### [Task goal]
Please repeat every entry, keeping each one exactly the same.

[Dataset entries]
==========

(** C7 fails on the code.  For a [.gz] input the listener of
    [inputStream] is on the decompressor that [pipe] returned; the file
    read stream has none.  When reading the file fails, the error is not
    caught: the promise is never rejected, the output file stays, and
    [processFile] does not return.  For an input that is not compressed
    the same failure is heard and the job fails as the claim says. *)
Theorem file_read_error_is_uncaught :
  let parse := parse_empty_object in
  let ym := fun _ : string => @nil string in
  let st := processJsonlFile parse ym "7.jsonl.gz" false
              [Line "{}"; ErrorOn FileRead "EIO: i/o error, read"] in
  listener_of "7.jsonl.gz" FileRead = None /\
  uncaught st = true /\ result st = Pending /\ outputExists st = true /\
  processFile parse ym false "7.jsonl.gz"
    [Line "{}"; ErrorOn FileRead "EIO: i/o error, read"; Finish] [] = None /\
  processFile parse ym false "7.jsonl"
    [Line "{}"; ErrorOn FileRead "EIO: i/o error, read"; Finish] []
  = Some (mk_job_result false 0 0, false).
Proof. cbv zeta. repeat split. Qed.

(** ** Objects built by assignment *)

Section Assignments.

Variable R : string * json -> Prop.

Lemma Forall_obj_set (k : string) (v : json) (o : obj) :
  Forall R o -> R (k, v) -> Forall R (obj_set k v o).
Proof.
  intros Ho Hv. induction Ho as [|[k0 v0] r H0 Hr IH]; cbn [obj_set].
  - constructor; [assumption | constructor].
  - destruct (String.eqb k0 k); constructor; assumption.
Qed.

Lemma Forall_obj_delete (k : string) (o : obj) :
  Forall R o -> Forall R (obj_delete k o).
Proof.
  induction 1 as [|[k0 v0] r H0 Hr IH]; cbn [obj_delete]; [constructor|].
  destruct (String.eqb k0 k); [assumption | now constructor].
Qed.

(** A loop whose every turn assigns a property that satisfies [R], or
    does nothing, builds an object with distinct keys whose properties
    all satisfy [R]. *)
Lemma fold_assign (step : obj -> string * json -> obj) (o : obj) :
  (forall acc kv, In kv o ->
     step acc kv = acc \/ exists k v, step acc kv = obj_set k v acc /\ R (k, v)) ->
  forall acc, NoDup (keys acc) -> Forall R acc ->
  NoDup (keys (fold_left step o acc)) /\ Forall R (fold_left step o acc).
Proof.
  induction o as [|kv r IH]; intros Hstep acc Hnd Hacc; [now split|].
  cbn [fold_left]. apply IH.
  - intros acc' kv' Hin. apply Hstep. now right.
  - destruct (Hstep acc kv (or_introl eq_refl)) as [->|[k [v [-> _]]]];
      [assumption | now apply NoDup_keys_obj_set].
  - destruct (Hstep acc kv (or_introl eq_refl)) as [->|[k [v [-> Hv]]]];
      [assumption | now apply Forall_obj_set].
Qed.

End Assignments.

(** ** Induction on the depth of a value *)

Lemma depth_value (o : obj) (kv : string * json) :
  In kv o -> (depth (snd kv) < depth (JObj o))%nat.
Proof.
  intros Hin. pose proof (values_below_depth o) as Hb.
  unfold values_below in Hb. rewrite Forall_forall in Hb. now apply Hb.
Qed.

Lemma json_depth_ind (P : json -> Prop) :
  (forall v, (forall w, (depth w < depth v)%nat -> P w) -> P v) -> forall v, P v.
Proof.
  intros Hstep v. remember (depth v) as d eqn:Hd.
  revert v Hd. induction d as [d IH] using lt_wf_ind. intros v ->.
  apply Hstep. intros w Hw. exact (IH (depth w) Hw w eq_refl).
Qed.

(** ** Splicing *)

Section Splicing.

==========

### [Output below]
(** C7 fails on the code.  For a [.gz] input the listener of
    [inputStream] is on the decompressor that [pipe] returned; the file
    read stream has none.  When reading the file fails, the error is not
    caught: the promise is never rejected, the output file stays, and
    [processFile] does not return.  For an input that is not compressed
    the same failure is heard and the job fails as the claim says. *)
Theorem file_read_error_is_uncaught :
  let parse := parse_empty_object in
  let ym := fun _ : string => @nil string in
  let st := processJsonlFile parse ym "7.jsonl.gz" false
              [Line "{}"; ErrorOn FileRead "EIO: i/o error, read"] in
  listener_of "7.jsonl.gz" FileRead = None /\
  uncaught st = true /\ result st = Pending /\ outputExists st = true /\
  processFile parse ym false "7.jsonl.gz"
    [Line "{}"; ErrorOn FileRead "EIO: i/o error, read"; Finish] [] = None /\
  processFile parse ym false "7.jsonl"
    [Line "{}"; ErrorOn FileRead "EIO: i/o error, read"; Finish] []
  = Some (mk_job_result false 0 0, false).
Proof. cbv zeta. repeat split. Qed.

(** ** Objects built by assignment *)

Section Assignments.

Variable R : string * json -> Prop.

Lemma Forall_obj_set (k : string) (v : json) (o : obj) :
  Forall R o -> R (k, v) -> Forall R (obj_set k v o).
Proof.
  intros Ho Hv. induction Ho as [|[k0 v0] r H0 Hr IH]; cbn [obj_set].
  - constructor; [assumption | constructor].
  - destruct (String.eqb k0 k); constructor; assumption.
Qed.

Lemma Forall_obj_delete (k : string) (o : obj) :
  Forall R o -> Forall R (obj_delete k o).
Proof.
  induction 1 as [|[k0 v0] r H0 Hr IH]; cbn [obj_delete]; [constructor|].
  destruct (String.eqb k0 k); [assumption | now constructor].
Qed.

(** A loop whose every turn assigns a property that satisfies [R], or
    does nothing, builds an object with distinct keys whose properties
    all satisfy [R]. *)
Lemma fold_assign (step : obj -> string * json -> obj) (o : obj) :
  (forall acc kv, In kv o ->
     step acc kv = acc \/ exists k v, step acc kv = obj_set k v acc /\ R (k, v)) ->
  forall acc, NoDup (keys acc) -> Forall R acc ->
  NoDup (keys (fold_left step o acc)) /\ Forall R (fold_left step o acc).
Proof.
  induction o as [|kv r IH]; intros Hstep acc Hnd Hacc; [now split|].
  cbn [fold_left]. apply IH.
  - intros acc' kv' Hin. apply Hstep. now right.
  - destruct (Hstep acc kv (or_introl eq_refl)) as [->|[k [v [-> _]]]];
      [assumption | now apply NoDup_keys_obj_set].
  - destruct (Hstep acc kv (or_introl eq_refl)) as [->|[k [v [-> Hv]]]];
      [assumption | now apply Forall_obj_set].
Qed.

End Assignments.

(** ** Induction on the depth of a value *)

Lemma depth_value (o : obj) (kv : string * json) :
  In kv o -> (depth (snd kv) < depth (JObj o))%nat.
Proof.
  intros Hin. pose proof (values_below_depth o) as Hb.
  unfold values_below in Hb. rewrite Forall_forall in Hb. now apply Hb.
Qed.

Lemma json_depth_ind (P : json -> Prop) :
  (forall v, (forall w, (depth w < depth v)%nat -> P w) -> P v) -> forall v, P v.
Proof.
  intros Hstep v. remember (depth v) as d eqn:Hd.
  revert v Hd. induction d as [d IH] using lt_wf_ind. intros v ->.
  apply Hstep. intros w Hw. exact (IH (depth w) Hw w eq_refl).
Qed.

(** ** Splicing *)

Section Splicing.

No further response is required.